This month's star chart shows
the eastern sky at 1:00 AM on November 17, 1998. The radiant of the
Leonid meteor shower, or meteor storm if we're lucky, rises about 12:30
AM. Notice,
however, that the meteors move
outward from the radiant in all directions. Thus, some of the
meteors that move upward can be
seen well before the radiant rises.
Notice that the meteor trails (the
gray arrows) are shorter near the radiant and longer farther
away. This effect results
from the relative motion of the meteors and the earth. The meteors
are in fact moving parallel to each other in a wide stream, but they appear
to come from a point (the radiant) in the Sickle of Leo. The meteors
that we see approaching nearly head on have very short paths, and can even
appear essentially as bright points, or point meteors (see the picture
on p 42, November Sky & Telescope). The meteors heading well
above or below us, or to our left or right, appear to have longer paths.

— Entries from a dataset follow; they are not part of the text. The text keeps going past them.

(** ** Finding the key *)
Lemma slice_quoted src pre v post :
  src = pre ++ quoted v ++ post -> slice src (S (length pre)) (length (pre ++ quoted v) - 1) = Ok v.
Proof.
  intros ->. unfold slice, quoted. rewrite !length_app. cbn [length app]. rewrite !length_app. cbn [length].
  rewrite !(proj2 (Nat.leb_le _ _)) by lia. cbn [andb]. f_equal.
  rewrite drop_app_S, <- app_assoc. replace (_ - _ - _) with (length v) by lia. apply take_app_length.
Qed.
Lemma nextNonWS_trim src pre t :
  src = pre ++ t -> nextNonWSByte src (length pre) =
    Ok (match trimLeftSet t [SP; LF; CR; TAB] with c :: _ => c | [] => "000"%char end).
Proof.
  intros ->. unfold nextNonWSByte, skipWS. rewrite drop_app_length. revert pre.
  induction t as [|c t IH]; intros pre.
  - cbn. rewrite app_nil_r, Nat.leb_refl. done.
  - cbn [skip_from trimLeftSet]. unfold isWS at 1 2. destruct (memByte c [SP; LF; CR; TAB]).
    + specialize (IH (pre ++ [c])). rewrite last_length, <- app_assoc in IH. exact IH.
    + by rewrite inside_app, at_app.
Qed.
(** One string. *)
Lemma span_quoted fuel src found pre v post :
  src = pre ++ quoted v ++ post -> jstring v ->
  exists found', json_span (S fuel) src found (length pre) = json_span fuel src found' (length (pre ++ quoted v)) /\
    ((v = "continuation"%go -> colon_follows post = false) -> found' = found) /\
    (forall w1 w2 u rest, v = "continuation"%go -> post = w1 ++ ":"%char :: w2 ++ u ++ rest ->
       blank w1 -> blank w2 -> jvalue u -> delimited rest ->
       found' = Some (length pre, length (pre ++ quoted v ++ w1 ++ ":"%char :: w2 ++ u))).
Proof.
  intros Hsrc Hv. cbn [json_span].
  destruct (inside_src src pre QUOTE (v ++ [QUOTE] ++ post)) as [Hin Hat];
    [rewrite Hsrc; unfold quoted; cbn [app]; by rewrite <- app_assoc|].
  rewrite Hin, Hat. cbn [mbind result_bind]. rewrite Ascii.eqb_refl. cbn [negb].
  rewrite (jsonStringEnd_at src pre v post) by done.
  assert (length (pre ++ quoted v) <=? length pre = false) as ->.
  { apply Nat.leb_gt. rewrite length_app. unfold quoted. cbn. lia. }
  rewrite (slice_quoted src pre v post) by done. cbn [mbind result_bind].
  rewrite app_assoc in Hsrc. pose proof (nextNonWS_trim src (pre ++ quoted v) post Hsrc) as Hnext.
  destruct (streq v "continuation") eqn:Hkey; cbn [andb].
  2:{ exists found. apply streq_false in Hkey. by split_and!. }
  apply streq_true in Hkey. rewrite Hnext. cbn [mbind result_bind].
  destruct (Ascii.eqb _ ":") eqn:Hcolon.
  2:{ exists found. split_and!; [done|done|]. intros w1 w2 u rest _ -> Hw1 _ _ _. exfalso.
      assert (trimLeftSet (w1 ++ ":"%char :: w2 ++ u ++ rest) [SP; LF; CR; TAB] = ":"%char :: w2 ++ u ++ rest) as E.
      { apply trimLeftSet_exact; [|done]. by apply blank_elem. }
      by rewrite E in Hcolon. }
  assert (Hf : colon_follows post = true) by (unfold colon_follows; by destruct (trimLeftSet _ _)).
  set (A := pre ++ quoted v) in *. assert (HA : length A <= length src) by (rewrite Hsrc, length_app; lia).
  pose proof (skipWS_range src (length A) HA) as Hk. set (k := skipWS src (length A)) in *.
  assert (Hval : exists e, jsonValueEnd src (skipWS src (S k)) = Ok e).
  { destruct (decide (k < length src)) as [Hlt|Hge].
    - destruct (jsonValueEnd_ok src (skipWS src (S k))) as (e & He & _); [apply skipWS_range; lia|eauto].
    - unfold jsonValueEnd. rewrite !(skipWS_beyond src (S k)) by lia.
      rewrite (proj2 (Nat.leb_le (length src) (S k))) by lia. eauto. }
  destruct Hval as [e He]. rewrite He. cbn [mbind result_bind].
  assert (Hat_k : exists c, (if k <? length src then at_ src k else Ok "000"%char) = Ok (E := crash) c).
  { destruct (k <? length src) eqn:Hlt; [|eauto]. bool_to_prop. destruct (at_ok src k) as (c & _ & ?); [lia|eauto]. }
  destruct Hat_k as [c Hck]. rewrite Hck. cbn [mbind result_bind].
  exists (if Ascii.eqb c ":" then Some (length pre, e) else found). split_and!.
  - by destruct (Ascii.eqb c ":").
  - intros Hno. rewrite Hno in Hf by done. done.
  - intros w1 w2 u rest _ Hpost Hw1 Hw2 Hu Hrest.
    destruct (value_start u Hu) as (x & t & Hx & Hxs).
    assert (Hk1 : k = length (A ++ w1)).
    { apply (skipWS_blank src A w1 (":"%char :: w2 ++ u ++ rest)); [by rewrite Hsrc, Hpost|done|done]. }
    destruct (inside_src src (A ++ w1) ":" (w2 ++ u ++ rest)) as [Hin1 Hat1].
    { by rewrite Hsrc, Hpost, <- app_assoc. }
    rewrite Hk1, Nat.ltb_antisym, Hin1, Hat1 in Hck. injection Hck as <-.
    assert (Hk2 : skipWS src (S k) = length ((A ++ w1 ++ [":"%char]) ++ w2)).
    { replace (S k) with (length (A ++ w1 ++ [":"%char])) by (rewrite Hk1, !length_app; cbn; lia).
      apply (skipWS_blank src _ w2 (u ++ rest)); [by rewrite Hsrc, Hpost, <- !app_assoc|done|by rewrite Hx]. }
    rewrite Hk2 in He. rewrite (jsonValueEnd_exact src _ u rest) in He; [|by rewrite Hsrc, Hpost, <- !app_assoc|done|done].
    injection He as <-. rewrite Ascii.eqb_refl. subst A. by rewrite <- !app_assoc.
Qed.
Lemma span_byte fuel src found pre c post :
  src = pre ++ c :: post -> c <> QUOTE ->
  json_span (S fuel) src found (length pre) = json_span fuel src found (length (pre ++ [c])).
Proof.
  intros Hsrc Hc%Ascii.eqb_neq. cbn [json_span]. destruct (inside_src src pre c post Hsrc) as [-> ->].
  cbn [mbind result_bind]. rewrite Hc, last_length. done.
Qed.
Lemma span_text s : jtext s -> forall fuel src found pre post,
  src = pre ++ s ++ post -> length s <= fuel ->
  exists fuel' found', fuel - length s <= fuel' /\
    json_span fuel src found (length pre) = json_span fuel' src found' (length (pre ++ s)).
Proof.
  induction 1 as [|c s Hc Hs IH|v s Hv Hs IH]; intros fuel src found pre post Hsrc Hf.
  - exists fuel, found. rewrite app_nil_r. split; [lia|done].
  - cbn [length] in Hf. destruct fuel as [|fuel]; [lia|]. rewrite (span_byte _ _ _ _ c (s ++ post)) by done.
    destruct (IH fuel src found (pre ++ [c]) post) as (f & g & Hfl & ->); [by rewrite <- app_assoc|lia|].
    exists f, g. rewrite <- app_assoc. split; [cbn; lia|done].
  - rewrite length_app in Hf. assert (1 <= length (quoted v)) by (unfold quoted; cbn; lia).
    destruct fuel as [|fuel]; [lia|]. rewrite <- app_assoc in Hsrc.
    destruct (span_quoted fuel src found pre v (s ++ post) Hsrc Hv) as (found1 & -> & _).
    destruct (IH fuel src found1 (pre ++ quoted v) post) as (f & g & Hfl & ->); [by rewrite <- app_assoc|lia|].
    exists f, g. rewrite length_app, <- app_assoc. split; [lia|done].
Qed.
Lemma span_nokey s : nokey s -> forall fuel src found pre,
  src = pre ++ s -> length s <= fuel -> json_span fuel src found (length pre) = Ok found.
Proof.
  induction 1 as [|c s Hc Hs IH|v s Hv Hno Hs IH]; intros fuel src found pre Hsrc Hf.
  - rewrite app_nil_r in Hsrc. subst. destruct fuel; cbn [json_span]; by rewrite Nat.leb_refl.
  - cbn [length] in Hf. destruct fuel as [|fuel]; [lia|]. rewrite (span_byte _ _ _ _ c s) by done.
    apply IH; [by rewrite <- app_assoc|lia].
  - rewrite length_app in Hf. assert (1 <= length (quoted v)) by (unfold quoted; cbn; lia).
    destruct fuel as [|fuel]; [lia|].
    destruct (span_quoted fuel src found pre v s Hsrc Hv) as (found1 & -> & Hsame & _).
    rewrite (Hsame Hno). apply IH; [by rewrite <- app_assoc|lia].
Qed.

You can see much the same effect driving in a snowstorm at night, an experience
I used to have more often than I wished.
Most of the Leonids are about the
size of a grain of sand. They enter our atmosphere at about
158,000 miles per hour. For
comparison, the earth's orbital velocity around the sun is 67,000
MPH. Comet Temple-Tuttle
(Comet P55, discovered in 1866) throws off the debris that
generates the Leonids. The
comet has a period of 33.25 years, so there's a fair chance of a major
storm this year, or maybe next. Past Leonid storms have produced
as many as 150,000 meteors per hour for a short time at the peak.
Here's a web site with an enormous
amount of comet info: http://medinfo.wustl.edu/~kronkg/
(also accessible through a link
on our BBAS web site).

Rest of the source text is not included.